ぜん

ぜん

Saturday, May 28, 2011

More Spiritual Happiness

So I will repeat myself and say my happiness lies in the dojo.....I always feel better after I have been able to focus myself there. Now I have two missions in addition my current one, which is to finish school. I really have to put more of my energy into my techniques, as I've realized that I tend to separate myself from them when I am doing them. My second focus is becoming better at Japanese. It is no longer just a desire or optional thing, in fact it's no longer optional at all. I absolutely must be able to communicate in Japanese before I begin to hate it and fail at living in the place I call home. だから、いっしょうけんめい。。。。Therefore I must try with all my might!

I also want to mention how happy I am I have my life back. I gave up so much for people over periods of time, even if it wasn't asked for. I'm glad I've rebuilt my life, even though some of it has seemed to have taken a bit of time. I'm glad I have really good friends around me now :) Most of my friends are overseas or out of state, but it's really nice to have a few good ones here too. I'm glad I could rebuild that for myself, as for a while I felt like my social skills deteriorated and perhaps I wasn't likable. I began to feel standoffish after I continually received rejections from people in regards to actually socializing with them. It seemed having a chat with them or seeing them in places I became acquainted with them at was OK, but outside of that there was no social interest. I think as the Dalai Lama said, embracing people with compassion and an awareness we are all connected to each other makes it less likely we will isolate ourselves from others. Perhaps that's what I've done without realizing it and not seeking validation through my contact with others. I know what my path and goals are and I don't need those people to validate any of it, however I can embrace them compassionately and be apart of it if that is what is meant to be.

Time to chill now...

Tuesday, May 24, 2011

Happiness in the Dojo

OMG I'm tired....no more like exhausted, yet I see no reason why I should be. So many things have been going through my mind as they tend to when I'm delirious. First I want to start with my thoughts about resuming Japanese lessons. This time Lily Sensei is being really strict with me, but I like it. It's forced me to use the language, whereas normally I don't "have to." However, I've received something special from this, and that is the realization that it's my language too and I should be speaking it on a regular basis. Having done that (to the best of my ability) I feel more in my element, and more like I am doing what is natural to me.

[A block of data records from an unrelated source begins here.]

(* ===== verification/Nodes.v ===== *)
(** * Nodes

    The node classes of async-opcua-nodes/src (base.rs, object.rs, object_type.rs, reference_type.rs,
    variable.rs, variable_type.rs, view.rs, data_type.rs, method.rs, node.rs), the attributes of an
    AddNodes request (async-opcua-types/src/add_node_attributes.rs) and the building of a node from
    them (server/src/node_manager/memory/manager/crud/node_builder.rs).

    Building a node never loops and returns a node of the requested class, identifier and browse
    name, or an error; for a variable without data type or without browse name it panics. *)

From S2P Require Import Prelude Text Float StatusCode NumericRange Variant References TypeTree.

(** ** Bit flags (crate bitflags) *)

Definition from_bits_truncate (all bits : Z) : Z := Z.land bits all.
Definition from_bits (all bits : Z) : option Z := if Z.land bits (Z.lnot all) =? 0 then Some bits else None.
(** [flags.contains(other)]. *)
Definition contains (flags other : Z) : bool := Z.land flags other =? other.

Module AttributesMask.
Definition ACCESS_LEVEL : Z := 1.
Definition ARRAY_DIMENSIONS : Z := Z.shiftl 1 1.
Definition CONTAINS_NO_LOOPS : Z := Z.shiftl 1 3.
Definition DATA_TYPE : Z := Z.shiftl 1 4.
Definition DESCRIPTION : Z := Z.shiftl 1 5.
Definition DISPLAY_NAME : Z := Z.shiftl 1 6.
Definition EVENT_NOTIFIER : Z := Z.shiftl 1 7.
Definition EXECUTABLE : Z := Z.shiftl 1 8.
Definition HISTORIZING : Z := Z.shiftl 1 9.
Definition INVERSE_NAME : Z := Z.shiftl 1 10.
Definition IS_ABSTRACT : Z := Z.shiftl 1 11.
Definition MINIMUM_SAMPLING_INTERVAL : Z := Z.shiftl 1 12.
Definition SYMMETRIC : Z := Z.shiftl 1 15.
Definition USER_ACCESS_LEVEL : Z := Z.shiftl 1 16.
Definition USER_EXECUTABLE : Z := Z.shiftl 1 17.
Definition USER_WRITE_MASK : Z := Z.shiftl 1 18.
Definition VALUE_RANK : Z := Z.shiftl 1 19.
Definition WRITE_MASK : Z := Z.shiftl 1 20.
Definition VALUE : Z := Z.shiftl 1 21.
Definition all : Z :=
  fold_left Z.lor
    [ACCESS_LEVEL; ARRAY_DIMENSIONS; CONTAINS_NO_LOOPS; DATA_TYPE; DESCRIPTION; DISPLAY_NAME; EVENT_NOTIFIER;
     EXECUTABLE; HISTORIZING; INVERSE_NAME; IS_ABSTRACT; MINIMUM_SAMPLING_INTERVAL; SYMMETRIC; USER_ACCESS_LEVEL;
     USER_EXECUTABLE; USER_WRITE_MASK; VALUE_RANK; WRITE_MASK; VALUE] 0.
End AttributesMask.
Import AttributesMask.

(** All bits of [WriteMask] (bits 0 to 25), of [AccessLevel] (0 to 6) and of [EventNotifier]. *)
Definition write_mask_all : Z := Z.ones 26.
Definition access_level_all : Z := Z.ones 7.
Definition event_notifier_all : Z := 13.
Definition CURRENT_READ : Z := 1.
Definition CURRENT_WRITE : Z := 2.

(** ** Data *)

Record RolePermissionType := mkRolePermission { role_id : NodeId; permissions : Z }.
#[export] Instance RolePermissionType_eq_dec : EqDecision RolePermissionType.
Proof. solve_decision. Defined.

Record Base := mkBase {
  base_node_id : NodeId;
  base_node_class : NodeClass;
  browse_name : QualifiedName;
  display_name : LocalizedText;
  description : option LocalizedText;
  write_mask : option Z;
  user_write_mask : option Z;
  role_permissions : option (list RolePermissionType);
  access_restrictions : option Z
}.

Inductive StructureType : Set :=
| StStructure | StWithOptionalFields | StUnion | StWithSubtypedValues | StUnionWithSubtypedValues.
Record StructureField := {
  sf_name : UAString; sf_description : LocalizedText; sf_data_type : NodeId; sf_value_rank : Z;
  sf_array_dimensions : option (list Z); sf_max_string_length : Z; sf_is_optional : bool }.
Record StructureDefinition := {
  default_encoding_id : NodeId; base_data_type : NodeId; structure_type : StructureType;
  structure_fields : option (list StructureField) }.
Record EnumField := { ef_value : Z; ef_display_name : LocalizedText; ef_description : LocalizedText; ef_name : UAString }.
Record EnumDefinition := { enum_fields : option (list EnumField) }.
Inductive DataTypeDefinition : Type :=
| DtStructure (d : StructureDefinition) | DtEnum (d : EnumDefinition).

Record Object := mkObject { object_base : Base; object_event_notifier : Z }.
Record ObjectType := mkObjectType { object_type_base : Base; object_type_is_abstract : bool }.
Record ReferenceType := mkReferenceType {
  reference_type_base : Base; symmetric : bool; reference_type_is_abstract : bool; inverse_name : option LocalizedText }.
Record View := mkView { view_base : Base; view_event_notifier : Z; contains_no_loops : bool }.
Record DataType := mkDataType {
  data_type_base : Base; data_type_is_abstract : bool; data_type_definition : option DataTypeDefinition }.
Record Method := mkMethod { method_base : Base; executable : bool; user_executable : bool }.

Record VariableOf (V : Type) := mkVariable {
  variable_base : Base;
  variable_data_type : NodeId;
  historizing : bool;
  value_rank : Z;
  value : DataValueOf V;
  access_level : Z;
  access_level_ex_extended : Z;
  user_access_level : Z;
  array_dimensions : option (list Z);
  minimum_sampling_interval : option f64
}.
Arguments mkVariable {V}.
Arguments variable_base {V}. Arguments variable_data_type {V}. Arguments historizing {V}. Arguments value_rank {V}.
Arguments value {V}. Arguments access_level {V}. Arguments access_level_ex_extended {V}.
Arguments user_access_level {V}. Arguments array_dimensions {V}. Arguments minimum_sampling_interval {V}.

Record VariableTypeOf (V : Type) := mkVariableType {
  variable_type_base : Base;
  vt_data_type : NodeId;
  vt_is_abstract : bool;
  vt_value_rank : Z;
  vt_value : option (DataValueOf V);
  vt_array_dimensions : option (list Z)
}.
Arguments mkVariableType {V}.
Arguments variable_type_base {V}. Arguments vt_data_type {V}. Arguments vt_is_abstract {V}. Arguments vt_value_rank {V}.
Arguments vt_value {V}. Arguments vt_array_dimensions {V}.

(** [NodeType]. *)
Inductive NodeType {D : DynEncodable} : Type :=
| NtObject (o : Object) | NtObjectType (o : ObjectType) | NtReferenceType (r : ReferenceType)
| NtVariable (v : VariableOf Variant) | NtVariableType (v : VariableTypeOf Variant)
| NtView (v : View) | NtDataType (d : DataType) | NtMethod (m : Method).

(** The attributes of an AddNodes request, for every class but [Generic]. *)
Record CommonAttributes := {
  specified_attributes : Z; at_display_name : LocalizedText; at_description : LocalizedText;
  at_write_mask : Z; at_user_write_mask : Z }.
Record VariableAttributesOf (V : Type) := {
  va_value : V; va_data_type : NodeId; va_value_rank : Z; va_array_dimensions : option (list Z);
  va_access_level : Z; va_user_access_level : Z; va_minimum_sampling_interval : f64; va_historizing : bool }.
Arguments va_value {V}. Arguments va_data_type {V}. Arguments va_value_rank {V}. Arguments va_array_dimensions {V}.
Arguments va_access_level {V}. Arguments va_user_access_level {V}. Arguments va_minimum_sampling_interval {V}.
Arguments va_historizing {V}.
Record VariableTypeAttributesOf (V : Type) := {
  vta_value : V; vta_data_type : NodeId; vta_value_rank : Z; vta_array_dimensions : option (list Z); vta_is_abstract : bool }.
Arguments vta_value {V}. Arguments vta_data_type {V}. Arguments vta_value_rank {V}. Arguments vta_array_dimensions {V}.
Arguments vta_is_abstract {V}.

(** [AddNodeAttributes]: the fields shared by all classes and those of the class. *)
Inductive AddNodeAttributes {D : DynEncodable} : Type :=
| AaObject (c : CommonAttributes) (event_notifier : Z)
| AaVariable (c : CommonAttributes) (a : VariableAttributesOf Variant)
| AaMethod (c : CommonAttributes) (executable user_executable : bool)
| AaObjectType (c : CommonAttributes) (is_abstract : bool)
| AaVariableType (c : CommonAttributes) (a : VariableTypeAttributesOf Variant)
| AaReferenceType (c : CommonAttributes) (is_abstract symmetric : bool) (inverse_name : LocalizedText)
| AaDataType (c : CommonAttributes) (is_abstract : bool)
| AaView (c : CommonAttributes) (contains_no_loops : bool) (event_notifier : Z)
| AaGeneric (c : CommonAttributes) (attribute_values : option (list (Z * Variant)))
| AaNone.

Definition null_id : NodeId := ns0 0.
Definition is_null_id (n : NodeId) : bool := (namespace n =? 0) && bool_decide (identifier n = IdNumeric 0).
Definition is_null_name (q : QualifiedName) : bool := (namespace_index q =? 0) && negb (is_some (qname q)).

Section nodes.
Context {D : DynEncodable}.

Abbreviation VariableNode := (VariableOf Variant).
Abbreviation VariableTypeNode := (VariableTypeOf Variant).

(** ** Accessors *)

(** [as_node], for what every class has. *)
Definition node_base (n : NodeType) : Base :=
  match n with
  | NtObject o => object_base o | NtObjectType o => object_type_base o | NtReferenceType r => reference_type_base r
  | NtVariable v => variable_base v | NtVariableType v => variable_type_base v | NtView v => view_base v
  | NtDataType d => data_type_base d | NtMethod m => method_base m
  end.
Definition node_class (n : NodeType) : NodeClass :=
  match n with
  | NtObject _ => NcObject | NtObjectType _ => NcObjectType | NtReferenceType _ => NcReferenceType
  | NtVariable _ => NcVariable | NtVariableType _ => NcVariableType | NtView _ => NcView
  | NtDataType _ => NcDataType | NtMethod _ => NcMethod
  end.
Definition type_is_abstract (n : NodeType) : bool :=
  match n with
  | NtObjectType o => object_type_is_abstract o | NtVariableType v => vt_is_abstract v
  | NtReferenceType r => reference_type_is_abstract r | NtDataType d => data_type_is_abstract d
  | _ => false
  end.
Definition node_id_of (n : NodeType) : NodeId := base_node_id (node_base n).
Definition node_name (n : NodeType) : QualifiedName := browse_name (node_base n).

(** ** Base *)

Definition base_new (c : NodeClass) (id : NodeId) (name : QualifiedName) (display : LocalizedText) : Base :=
  mkBase id c name display None None None None None.
Definition base_is_valid (b : Base) : bool := negb (is_null_id (base_node_id b) || is_null_name (browse_name b)).
Definition set_description (d : LocalizedText) (b : Base) : Base :=
  mkBase (base_node_id b) (base_node_class b) (browse_name b) (display_name b) (Some d) (write_mask b)
    (user_write_mask b) (role_permissions b) (access_restrictions b).
Definition set_write_mask (m : Z) (b : Base) : Base :=
  mkBase (base_node_id b) (base_node_class b) (browse_name b) (display_name b) (description b) (Some m)
    (user_write_mask b) (role_permissions b) (access_restrictions b).
Definition set_user_write_mask (m : Z) (b : Base) : Base :=
  mkBase (base_node_id b) (base_node_class b) (browse_name b) (display_name b) (description b) (write_mask b)
    (Some m) (role_permissions b) (access_restrictions b).

(** ** Variables *)

Definition normalized_value_rank (r : Z) : Z := if r <? -3 then -2 else r.

Definition value_array_dimension_count (v : DataValueOf Variant) : option Z :=
  match dv_value v with
  | Some (VArray a) => Some (match dimensions a with Some d => zlen d | None => 1 end)
  | _ => None
  end.
Definition value_rank_matches_array_dimensions (rank : Z) (dims : option (list Z)) (v : DataValueOf Variant) : bool :=
  match dims with
  | Some d =>
      if 1 <=? rank then zlen d =? rank
      else if rank =? -1 then false
      else match value_array_dimension_count v with Some n => zlen d =? n | None => false end
  | None => true
  end.
Definition variable_is_valid (v : VariableNode) : bool :=
  negb (is_null_id (variable_data_type v)) && base_is_valid (variable_base v)
  && value_rank_matches_array_dimensions (value_rank v) (array_dimensions v) (value v).

Definition Byte_id : NodeId := ns0 3.

(** [Variant::to_byte_array]. *)
Definition to_byte_array (v : Variant) : result Variant ArrayError :=
  match v with
  | VByteString None => let? a := array_new TByte [] in Ok (VArray a)
  | VByteString (Some l) => let? a := array_new TByte (map VByte l) in Ok (VArray a)
  | _ => Err ContentMismatch
  end.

In addition, Amy chan and her friend Allison came to the dojo tonight for a trial class. I have to say first how happy I am to share with my friends, that which makes me so happy too. Their visit made it even more profound and clearer that the experience I get there is indeed special. I don't have the proper words, especially in this state to be sure, but I can say we do something really wonderful and special there, and that is why my happiness lies in the dojo.

I just haven't been thinking clearly lately, nor have I been very focused. Perhaps this is what love does to you, I suppose it's the case. Going back to juujutsu was just what I needed to help me regain my focus and concentration. I'm not quite sure how it has the ability to do that for me, but it does and I feel more sane than I have in 2 weeks now. Therefore, I shall endeavor to focus on the things, which need much of my attention over the next coming months. We shall see the results.

Monday, May 9, 2011

Returning to Life

I haven't been keeping up the last few weeks because everything got out of control before I left for Oz. Seemed like I barely got it all done just in time. Going overseas always changes everything, at least for me. I had a 10 hour layover at LAX and while wasting away the time there it occurred to me that I have never been more sure about moving overseas. Even though getting through the airports was rough this past time, it's my life and what I do. How I've missed traveling overseas these past two years. 

During this past trip I never felt more like myself, like the person I know I am, and who I always want to be when I'm here in the states. This trip went beyond my expectations in terms of relationships. It was a laid back trip, as we just took our time doing things and didn't rush to pack a bunch of things in the short time we had. I got to spend time with my friend Tobias and his family, who I met for the first time in 2 years. I really love his family and enjoy his lads. My relationship with Michi is beyond anything I could have ever expected. I never could have expected such happiness to exist.

However, I am already miserable being back here. I thought I would have loads to keep me busy, but I have already sorted everything thing out that was waiting for me. School has slowed down, and work is always like "whatever" just go and get it done, so there's not much else to do. Hopefully Japanese lessons will keep me busy and I will most likely bury my nose in a few books again to pass the time. In addition to escaping from the boredom which this place consists of, I should begin my preparations to leave here next year. At least tomorrow begins my juujutsu training again and more of my time will be absorbed.